== Work request ==
Your answer must hold only the lines below from the line containing "(** ** UDP connections" through the line containing "if udp_closed p ||", each reproduced exactly.

---- Given records

Definition get_locked (now : Z) (p : ConnectionPool) : get_result * ConnectionPool :=
  if pool_closed p then (GFail ErrPoolClosed, p)
  else
    match take_idle now (rev (connections p)) p with
    | (Some c, p) => (GReuse c, p)
    | (None, p) =>
        if currentActive p <? MaxSize (pool_config p) then (GDial, p)
        else if WaitTimeout (pool_config p) =? 0 then (GFail ErrPoolExhausted, p)
        else (GWait (nextWaiter p), p <| waiters ::= fun l => l ++ [nextWaiter p] |> <| chans ::= <[nextWaiter p := Empty]> |> <| nextWaiter ::= S |>)
    end.

(** A connection that is given to a caller again. *)
Definition reuse (c : PooledConnection) (p : ConnectionPool) : PooledConnection * ConnectionPool :=
  (mkConn (createdAt c) (lastUsedAt c) (add64 1 (usageCount c)) (conn_id c), p <| totalReused ::= add64 1 |> <| currentActive ::= add64 1 |>).

(** [put] after its count, under the lock. *)
Definition put_locked (now : Z) (c : PooledConnection) (p : ConnectionPool) : ConnectionPool :=
  if pool_closed p then close_conn c p
  else if negb (isConnectionValid now (pool_config p) c) then close_conn c p
  else match waiters p with
       | w :: ws => p <| waiters := ws |> <| chans ::= <[w := Full c]> |>
       | [] =>
           if MaxSize (pool_config p) <=? Z.of_nat (length (connections p)) then close_conn c p
           else p <| connections ::= fun l => l ++ [c] |>
       end.

(** A caller that gives up waiting takes its channel off the queue. *)
Definition remove_waiter (w : nat) (p : ConnectionPool) : ConnectionPool := p <| waiters ::= filter (fun v => v <> w) |>.

Fixpoint create_idle (now : Z) (n : nat) (dials : list bool) (p : ConnectionPool) : ConnectionPool :=
  match n, dials with
  | S n, true :: dials => let '(c, p) := createConnection now p in create_idle now n dials (p <| connections ::= fun l => l ++ [c] |>)
  | _, _ => p
  end.

(** The connections of the idle list that are still valid stay, in their order. *)
Fixpoint sweep_idle (now : Z) (l : list PooledConnection) (p : ConnectionPool) : ConnectionPool :=
  match l with
  | [] => p
  | c :: l =>
      if isConnectionValid now (pool_config p) c then sweep_idle now l (p <| connections ::= fun l => l ++ [c] |>)
      else sweep_idle now l (close_conn c p)
  end.

(** [dials] says how the dials go; the first that fails is the last. *)
Definition healthCheck (now : Z) (dials : list bool) (p : ConnectionPool) : ConnectionPool :=
  if pool_closed p then p
  else
    let p := sweep_idle now (connections p) (p <| connections := [] |>) in
    let needed := MinSize (pool_config p) - Z.of_nat (length (connections p)) - currentActive p in
    create_idle now (Z.to_nat needed) dials p.

(** The part of [Stop] under the lock. *)
Definition stop_locked (p : ConnectionPool) : ConnectionPool :=
  if pool_closed p then p
  else
    foldl (fun p c => close_conn c p) p (connections p)
      <| connections := [] |> <| chans ::= fun m => foldr (fun w m => <[w := ClosedChan]> m) m (waiters p) |> <| waiters := [] |> <| pool_closed := true |>.

Record ConnectionPoolStats := mkConnPoolStats {
  TotalCreated : Z; TotalReused : Z; TotalClosed : Z; CurrentActive : Z; CurrentIdle : Z; CurrentWaiters : Z; AvgWaitTime : Z }.

Definition getAvgWaitTime (p : ConnectionPool) : Z := if totalReused p =? 0 then 0 else Z.quot (totalWaitTime p) (totalReused p).
Definition pool_Stats (p : ConnectionPool) : ConnectionPoolStats :=
  mkConnPoolStats (totalCreated p) (totalReused p) (totalClosed p) (currentActive p) (Z.of_nat (length (connections p))) (Z.of_nat (length (waiters p))) (getAvgWaitTime p).

(** ** Callers

    [dialing] callers of [Get] are between the lock and the end of their dial,
    [reusing] hold a connection they have not counted yet, [waiting] are in the
    select, [leaving] have been woken by the timeout and not yet removed their
    channel. [clients] have connections, [returning] are between the count and the
    lock of [Close]. [forced] were closed by [ForceClose]. [lost] are connections
    in the channel of a caller that is gone. *)
Record sys := mkSys {
  sys_pool : ConnectionPool; dialing : nat; reusing : list PooledConnection; waiting : list nat; leaving : list nat;
  clients : list PooledConnection; returning : list PooledConnection; forced : list PooledConnection; lost : list PooledConnection }.
#[export] Instance set_sys_pool : Setter sys_pool := fun f r =>
  mkSys (f (sys_pool r)) (dialing r) (reusing r) (waiting r) (leaving r) (clients r) (returning r) (forced r) (lost r).
#[export] Instance set_dialing : Setter dialing := fun f r =>
  mkSys (sys_pool r) (f (dialing r)) (reusing r) (waiting r) (leaving r) (clients r) (returning r) (forced r) (lost r).
#[export] Instance set_reusing : Setter reusing := fun f r =>
  mkSys (sys_pool r) (dialing r) (f (reusing r)) (waiting r) (leaving r) (clients r) (returning r) (forced r) (lost r).
#[export] Instance set_waiting : Setter waiting := fun f r =>
  mkSys (sys_pool r) (dialing r) (reusing r) (f (waiting r)) (leaving r) (clients r) (returning r) (forced r) (lost r).
#[export] Instance set_leaving : Setter leaving := fun f r =>
  mkSys (sys_pool r) (dialing r) (reusing r) (waiting r) (f (leaving r)) (clients r) (returning r) (forced r) (lost r).
#[export] Instance set_clients : Setter clients := fun f r =>
  mkSys (sys_pool r) (dialing r) (reusing r) (waiting r) (leaving r) (f (clients r)) (returning r) (forced r) (lost r).
#[export] Instance set_returning : Setter returning := fun f r =>
  mkSys (sys_pool r) (dialing r) (reusing r) (waiting r) (leaving r) (clients r) (f (returning r)) (forced r) (lost r).
#[export] Instance set_forced : Setter forced := fun f r =>
  mkSys (sys_pool r) (dialing r) (reusing r) (waiting r) (leaving r) (clients r) (returning r) (f (forced r)) (lost r).
#[export] Instance set_lost : Setter lost := fun f r =>
  mkSys (sys_pool r) (dialing r) (reusing r) (waiting r) (leaving r) (clients r) (returning r) (forced r) (f (lost r)).

Definition init_sys (config : option ConnectionPoolConfig) : sys := mkSys (NewConnectionPool config) 0 [] [] [] [] [] [] [].

(** The caller after the locked part of [Get]. *)
Definition got (r : get_result * ConnectionPool) (s : sys) : sys :=
  let s := s <| sys_pool := r.2 |> in
  match r.1 with
  | GReuse c => s <| reusing ::= fun l => l ++ [c] |>
  | GDial => s <| dialing ::= S |>
  | GWait w => s <| waiting ::= fun l => l ++ [w] |>
  | GFail _ => s
  end.

(** What is left in the channel of a caller that leaves. *)
Definition left_behind (w : nat) (p : ConnectionPool) : list PooledConnection := match chans p !! w with Some (Full c) => [c] | _ => [] end.

Definition touch (now : Z) (c : PooledConnection) : PooledConnection := mkConn (createdAt c) now (usageCount c) (conn_id c).

(** [Start] makes connections one by one; a dial that fails changes nothing. *)
Definition start_one (now : Z) (s : sys) : sys :=
  let '(c, p) := createConnection now (sys_pool s) in s <| sys_pool := p <| connections ::= fun l => l ++ [c] |> |>.

Inductive pool_step : sys -> sys -> Prop :=
| get_lock s now : pool_step s (got (get_locked now (sys_pool s)) s)
| get_reuse s l1 c l2 : reusing s = l1 ++ c :: l2 ->
    let '(c', p) := reuse c (sys_pool s) in pool_step s (s <| sys_pool := p |> <| reusing := l1 ++ l2 |> <| clients ::= fun l => l ++ [c'] |>)
| get_dialed s n now : dialing s = S n ->
    let '(c, p) := createConnection now (sys_pool s) in
    pool_step s (s <| sys_pool := p <| currentActive ::= add64 1 |> |> <| dialing := n |> <| clients ::= fun l => l ++ [c] |>)
| get_dial_failed s n : dialing s = S n -> pool_step s (s <| dialing := n |>)
| get_received s l1 w l2 c waited : waiting s = l1 ++ w :: l2 -> chans (sys_pool s) !! w = Some (Full c) ->
    let '(c', p) := reuse c (sys_pool s <| chans ::= delete w |> <| totalWaitTime ::= add64 waited |>) in
    pool_step s (s <| sys_pool := p |> <| waiting := l1 ++ l2 |> <| clients ::= fun l => l ++ [c'] |>)
| get_cancelled s l1 w l2 waited : waiting s = l1 ++ w :: l2 -> chans (sys_pool s) !! w = Some ClosedChan ->
    pool_step s (s <| sys_pool ::= fun p => p <| chans ::= delete w |> <| totalWaitTime ::= add64 waited |> |> <| waiting := l1 ++ l2 |>)
| get_timeout s l1 w l2 : waiting s = l1 ++ w :: l2 -> pool_step s (s <| waiting := l1 ++ l2 |> <| leaving ::= fun l => l ++ [w] |>)
| get_leave s l1 w l2 : leaving s = l1 ++ w :: l2 ->
    pool_step s (s <| sys_pool ::= fun p => remove_waiter w p <| chans ::= delete w |> |> <| leaving := l1 ++ l2 |> <| lost ::= fun l => l ++ left_behind w (sys_pool s) |>)
| close_count s l1 c l2 now : clients s = l1 ++ c :: l2 ->
    pool_step s (s <| sys_pool ::= fun p => p <| currentActive ::= add64 (-1) |> |> <| clients := l1 ++ l2 |> <| returning ::= fun l => l ++ [touch now c] |>)
| close_put s l1 c l2 now : returning s = l1 ++ c :: l2 -> pool_step s (s <| sys_pool ::= put_locked now c |> <| returning := l1 ++ l2 |>)
| force_close s l1 c l2 : clients s = l1 ++ c :: l2 -> pool_step s (s <| clients := l1 ++ l2 |> <| forced ::= fun l => l ++ [c] |>)
| health_check s now dials : pool_step s (s <| sys_pool ::= healthCheck now dials |>)
| stop s : pool_step s (s <| sys_pool ::= stop_locked |>).

Definition any_step (s s' : sys) : Prop := (exists now, s' = start_one now s) \/ pool_step s s'.

(** ** UDP connections

    [closed_conns] are the connections the pool has closed. *)
Record UDPConnectionPool := mkUDPPool { udp_max : Z; udp_connections : list Z; udp_closed : bool; udp_created : Z; udp_reused : Z; udp_shut : list Z }.

Definition NewUDPConnectionPool (config : option ConnectionPoolConfig) : UDPConnectionPool :=
  mkUDPPool (MaxSize (default DefaultConnectionPoolConfig config)) [] false 0 0 [].

(** [dialed] is the connection a dial gives, if one is needed. *)
Definition udp_Get (dialed : option Z) (p : UDPConnectionPool) : outcome pool_error Z * UDPConnectionPool :=
  if udp_closed p then (Err ErrPoolClosed, p)
  else match rev (udp_connections p) with
       | c :: l => (Ok c, mkUDPPool (udp_max p) (rev l) (udp_closed p) (udp_created p) (add64 1 (udp_reused p)) (udp_shut p))
       | [] => match dialed with
               | None => (Err ErrDialFailed, p)
               | Some c => (Ok c, mkUDPPool (udp_max p) [] (udp_closed p) (add64 1 (udp_created p)) (udp_reused p) (udp_shut p))
               end
       end.

Definition udp_Put (c : Z) (p : UDPConnectionPool) : UDPConnectionPool :=
  if udp_closed p || (udp_max p <=? Z.of_nat (length (udp_connections p)))
  then mkUDPPool (udp_max p) (udp_connections p) (udp_closed p) (udp_created p) (udp_reused p) (udp_shut p ++ [c])
  else mkUDPPool (udp_max p) (udp_connections p ++ [c]) (udp_closed p) (udp_created p) (udp_reused p) (udp_shut p).

Definition udp_Close (p : UDPConnectionPool) : UDPConnectionPool :=
  mkUDPPool (udp_max p) [] true (udp_created p) (udp_reused p) (udp_shut p ++ udp_connections p).

(** ** Where connections are *)

Definition content (ch : chan) : list PooledConnection := match ch with Full c => [c] | _ => [] end.
Definition in_chans (m : gmap nat chan) : list PooledConnection := map_to_list m ≫= fun x => content x.2.
Definition pool_conns (p : ConnectionPool) : list PooledConnection := connections p ++ shut p ++ in_chans (chans p).
Definition outside (s : sys) : list PooledConnection := reusing s ++ clients s ++ returning s ++ forced s ++ lost s.

Lemma in_chans_lookup m w ch : m !! w = Some ch -> in_chans m ≡ₚ content ch ++ in_chans (delete w m).
Proof. intros Hw. unfold in_chans. rewrite <- (map_to_list_delete m w ch Hw) at 1. done. Qed.

Lemma in_chans_insert m w ch : in_chans (<[w := ch]> m) ≡ₚ content ch ++ in_chans (delete w m).
Proof. rewrite (in_chans_lookup _ w ch) by apply lookup_insert_eq. by rewrite delete_insert_eq. Qed.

--------

== Your response ==
(** ** UDP connections

    [closed_conns] are the connections the pool has closed. *)
Record UDPConnectionPool := mkUDPPool { udp_max : Z; udp_connections : list Z; udp_closed : bool; udp_created : Z; udp_reused : Z; udp_shut : list Z }.

Definition NewUDPConnectionPool (config : option ConnectionPoolConfig) : UDPConnectionPool :=
  mkUDPPool (MaxSize (default DefaultConnectionPoolConfig config)) [] false 0 0 [].

(** [dialed] is the connection a dial gives, if one is needed. *)
Definition udp_Get (dialed : option Z) (p : UDPConnectionPool) : outcome pool_error Z * UDPConnectionPool :=
  if udp_closed p then (Err ErrPoolClosed, p)
  else match rev (udp_connections p) with
       | c :: l => (Ok c, mkUDPPool (udp_max p) (rev l) (udp_closed p) (udp_created p) (add64 1 (udp_reused p)) (udp_shut p))
       | [] => match dialed with
               | None => (Err ErrDialFailed, p)
               | Some c => (Ok c, mkUDPPool (udp_max p) [] (udp_closed p) (add64 1 (udp_created p)) (udp_reused p) (udp_shut p))
               end
       end.

Definition udp_Put (c : Z) (p : UDPConnectionPool) : UDPConnectionPool :=
  if udp_closed p || (udp_max p <=? Z.of_nat (length (udp_connections p)))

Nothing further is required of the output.